* [REQUIREMENT]: Of the lines listed below, return exactly those that run from the line containing "split; [by apply" through the line containing "change PB_MAX_REQUIRED_FIELDS with", both included.

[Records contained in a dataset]
------------------------

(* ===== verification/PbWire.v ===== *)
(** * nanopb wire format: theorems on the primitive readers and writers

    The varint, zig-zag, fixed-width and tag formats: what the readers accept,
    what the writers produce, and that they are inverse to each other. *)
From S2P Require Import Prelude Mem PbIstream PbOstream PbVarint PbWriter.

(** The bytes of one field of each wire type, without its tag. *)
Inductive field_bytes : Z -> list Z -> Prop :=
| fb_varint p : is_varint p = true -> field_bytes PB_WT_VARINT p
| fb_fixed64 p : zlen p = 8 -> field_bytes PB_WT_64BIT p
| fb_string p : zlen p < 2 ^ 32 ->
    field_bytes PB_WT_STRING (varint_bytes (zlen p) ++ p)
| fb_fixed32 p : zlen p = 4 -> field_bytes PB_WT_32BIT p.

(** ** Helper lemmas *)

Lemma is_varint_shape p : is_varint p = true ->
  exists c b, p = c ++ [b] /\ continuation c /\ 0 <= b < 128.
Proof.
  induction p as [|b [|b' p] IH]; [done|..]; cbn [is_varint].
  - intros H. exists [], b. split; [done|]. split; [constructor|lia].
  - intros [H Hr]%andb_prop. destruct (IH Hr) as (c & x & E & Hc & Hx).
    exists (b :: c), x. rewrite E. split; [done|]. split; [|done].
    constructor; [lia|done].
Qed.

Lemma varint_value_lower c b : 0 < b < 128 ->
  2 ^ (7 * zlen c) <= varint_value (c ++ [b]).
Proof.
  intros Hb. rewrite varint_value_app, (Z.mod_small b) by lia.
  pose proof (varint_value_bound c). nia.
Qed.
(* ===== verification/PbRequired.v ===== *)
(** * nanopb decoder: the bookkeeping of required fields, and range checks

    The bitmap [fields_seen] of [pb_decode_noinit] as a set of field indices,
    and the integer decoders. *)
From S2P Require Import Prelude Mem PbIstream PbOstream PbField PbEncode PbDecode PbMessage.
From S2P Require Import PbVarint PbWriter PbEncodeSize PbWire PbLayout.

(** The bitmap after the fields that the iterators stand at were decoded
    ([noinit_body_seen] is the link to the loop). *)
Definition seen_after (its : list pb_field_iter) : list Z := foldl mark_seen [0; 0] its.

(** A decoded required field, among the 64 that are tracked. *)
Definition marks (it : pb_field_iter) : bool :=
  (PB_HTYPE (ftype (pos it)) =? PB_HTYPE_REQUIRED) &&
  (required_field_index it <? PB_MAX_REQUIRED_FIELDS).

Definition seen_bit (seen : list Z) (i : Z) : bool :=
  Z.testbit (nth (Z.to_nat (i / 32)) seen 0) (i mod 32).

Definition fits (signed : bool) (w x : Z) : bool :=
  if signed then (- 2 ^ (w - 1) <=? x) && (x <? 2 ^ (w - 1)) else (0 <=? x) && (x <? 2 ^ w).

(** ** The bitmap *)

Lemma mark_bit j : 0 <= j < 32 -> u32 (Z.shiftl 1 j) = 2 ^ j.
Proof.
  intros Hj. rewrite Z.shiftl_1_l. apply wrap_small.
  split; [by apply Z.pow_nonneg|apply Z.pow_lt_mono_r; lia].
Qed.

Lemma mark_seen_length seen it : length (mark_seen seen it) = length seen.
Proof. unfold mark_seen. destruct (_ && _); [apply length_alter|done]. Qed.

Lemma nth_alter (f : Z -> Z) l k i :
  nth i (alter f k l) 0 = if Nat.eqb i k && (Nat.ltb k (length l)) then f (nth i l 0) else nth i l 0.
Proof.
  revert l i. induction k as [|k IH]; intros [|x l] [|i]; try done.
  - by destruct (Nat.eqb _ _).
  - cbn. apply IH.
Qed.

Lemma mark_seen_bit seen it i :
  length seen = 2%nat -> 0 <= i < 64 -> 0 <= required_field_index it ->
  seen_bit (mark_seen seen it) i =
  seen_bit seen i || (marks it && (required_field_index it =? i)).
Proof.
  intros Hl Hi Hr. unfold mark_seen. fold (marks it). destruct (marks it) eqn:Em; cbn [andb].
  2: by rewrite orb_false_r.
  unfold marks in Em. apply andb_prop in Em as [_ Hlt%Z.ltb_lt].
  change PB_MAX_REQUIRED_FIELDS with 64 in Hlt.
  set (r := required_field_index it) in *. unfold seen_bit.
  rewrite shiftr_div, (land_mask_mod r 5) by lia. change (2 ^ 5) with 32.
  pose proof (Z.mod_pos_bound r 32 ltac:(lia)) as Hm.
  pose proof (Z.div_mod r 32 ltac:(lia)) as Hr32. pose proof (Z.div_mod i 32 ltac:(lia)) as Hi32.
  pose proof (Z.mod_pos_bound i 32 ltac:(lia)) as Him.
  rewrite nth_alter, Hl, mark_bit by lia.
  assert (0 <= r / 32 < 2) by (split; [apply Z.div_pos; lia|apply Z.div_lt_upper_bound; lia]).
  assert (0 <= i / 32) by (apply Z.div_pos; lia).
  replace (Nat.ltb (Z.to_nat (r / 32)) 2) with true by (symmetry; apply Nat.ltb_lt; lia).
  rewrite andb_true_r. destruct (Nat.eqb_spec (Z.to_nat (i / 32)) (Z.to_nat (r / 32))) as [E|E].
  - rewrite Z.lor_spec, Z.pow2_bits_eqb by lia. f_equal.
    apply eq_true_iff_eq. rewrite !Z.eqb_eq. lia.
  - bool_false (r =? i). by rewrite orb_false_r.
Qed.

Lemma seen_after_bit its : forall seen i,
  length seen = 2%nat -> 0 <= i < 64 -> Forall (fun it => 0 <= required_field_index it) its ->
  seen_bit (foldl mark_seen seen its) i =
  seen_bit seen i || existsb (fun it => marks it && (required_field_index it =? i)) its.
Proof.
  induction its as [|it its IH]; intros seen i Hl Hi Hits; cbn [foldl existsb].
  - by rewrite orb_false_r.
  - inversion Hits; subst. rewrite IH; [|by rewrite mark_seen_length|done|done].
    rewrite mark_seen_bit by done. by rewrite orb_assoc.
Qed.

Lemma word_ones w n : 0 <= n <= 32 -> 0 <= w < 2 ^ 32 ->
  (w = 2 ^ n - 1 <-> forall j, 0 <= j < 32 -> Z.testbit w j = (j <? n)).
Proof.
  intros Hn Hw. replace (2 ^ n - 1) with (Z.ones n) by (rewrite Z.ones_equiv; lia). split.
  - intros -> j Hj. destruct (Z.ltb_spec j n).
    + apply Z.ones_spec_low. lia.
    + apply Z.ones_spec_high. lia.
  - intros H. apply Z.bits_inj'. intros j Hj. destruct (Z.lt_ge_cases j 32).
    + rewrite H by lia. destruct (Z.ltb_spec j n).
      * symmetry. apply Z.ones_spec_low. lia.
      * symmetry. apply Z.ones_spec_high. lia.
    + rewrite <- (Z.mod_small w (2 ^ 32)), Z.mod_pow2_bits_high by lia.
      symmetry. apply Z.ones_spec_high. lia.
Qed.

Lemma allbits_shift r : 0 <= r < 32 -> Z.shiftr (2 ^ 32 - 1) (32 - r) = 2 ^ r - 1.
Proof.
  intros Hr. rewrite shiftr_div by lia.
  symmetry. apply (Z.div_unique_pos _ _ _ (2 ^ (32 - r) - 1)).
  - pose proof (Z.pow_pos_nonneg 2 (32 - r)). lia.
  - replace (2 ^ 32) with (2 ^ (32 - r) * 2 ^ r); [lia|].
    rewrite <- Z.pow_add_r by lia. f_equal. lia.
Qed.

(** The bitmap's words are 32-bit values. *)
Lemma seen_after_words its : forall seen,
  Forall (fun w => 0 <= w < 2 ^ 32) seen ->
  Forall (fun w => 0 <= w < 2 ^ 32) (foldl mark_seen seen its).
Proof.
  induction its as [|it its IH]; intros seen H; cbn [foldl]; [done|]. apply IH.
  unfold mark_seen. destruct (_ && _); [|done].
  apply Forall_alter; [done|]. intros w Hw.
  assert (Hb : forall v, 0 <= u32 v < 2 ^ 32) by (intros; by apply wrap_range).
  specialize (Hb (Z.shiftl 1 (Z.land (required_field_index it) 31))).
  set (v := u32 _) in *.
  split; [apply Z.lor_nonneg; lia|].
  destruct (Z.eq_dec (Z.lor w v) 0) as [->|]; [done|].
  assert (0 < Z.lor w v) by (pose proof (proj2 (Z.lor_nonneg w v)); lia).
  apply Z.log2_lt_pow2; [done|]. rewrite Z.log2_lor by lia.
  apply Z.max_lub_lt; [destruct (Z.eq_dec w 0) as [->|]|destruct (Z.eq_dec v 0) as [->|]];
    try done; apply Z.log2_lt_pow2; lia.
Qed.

------------------------

* [RESULT]:
  split; [by apply Z.pow_nonneg|apply Z.pow_lt_mono_r; lia].
Qed.

Lemma mark_seen_length seen it : length (mark_seen seen it) = length seen.
Proof. unfold mark_seen. destruct (_ && _); [apply length_alter|done]. Qed.

Lemma nth_alter (f : Z -> Z) l k i :
  nth i (alter f k l) 0 = if Nat.eqb i k && (Nat.ltb k (length l)) then f (nth i l 0) else nth i l 0.
Proof.
  revert l i. induction k as [|k IH]; intros [|x l] [|i]; try done.
  - by destruct (Nat.eqb _ _).
  - cbn. apply IH.
Qed.

Lemma mark_seen_bit seen it i :
  length seen = 2%nat -> 0 <= i < 64 -> 0 <= required_field_index it ->
  seen_bit (mark_seen seen it) i =
  seen_bit seen i || (marks it && (required_field_index it =? i)).
Proof.
  intros Hl Hi Hr. unfold mark_seen. fold (marks it). destruct (marks it) eqn:Em; cbn [andb].
  2: by rewrite orb_false_r.
  unfold marks in Em. apply andb_prop in Em as [_ Hlt%Z.ltb_lt].
  change PB_MAX_REQUIRED_FIELDS with 64 in Hlt.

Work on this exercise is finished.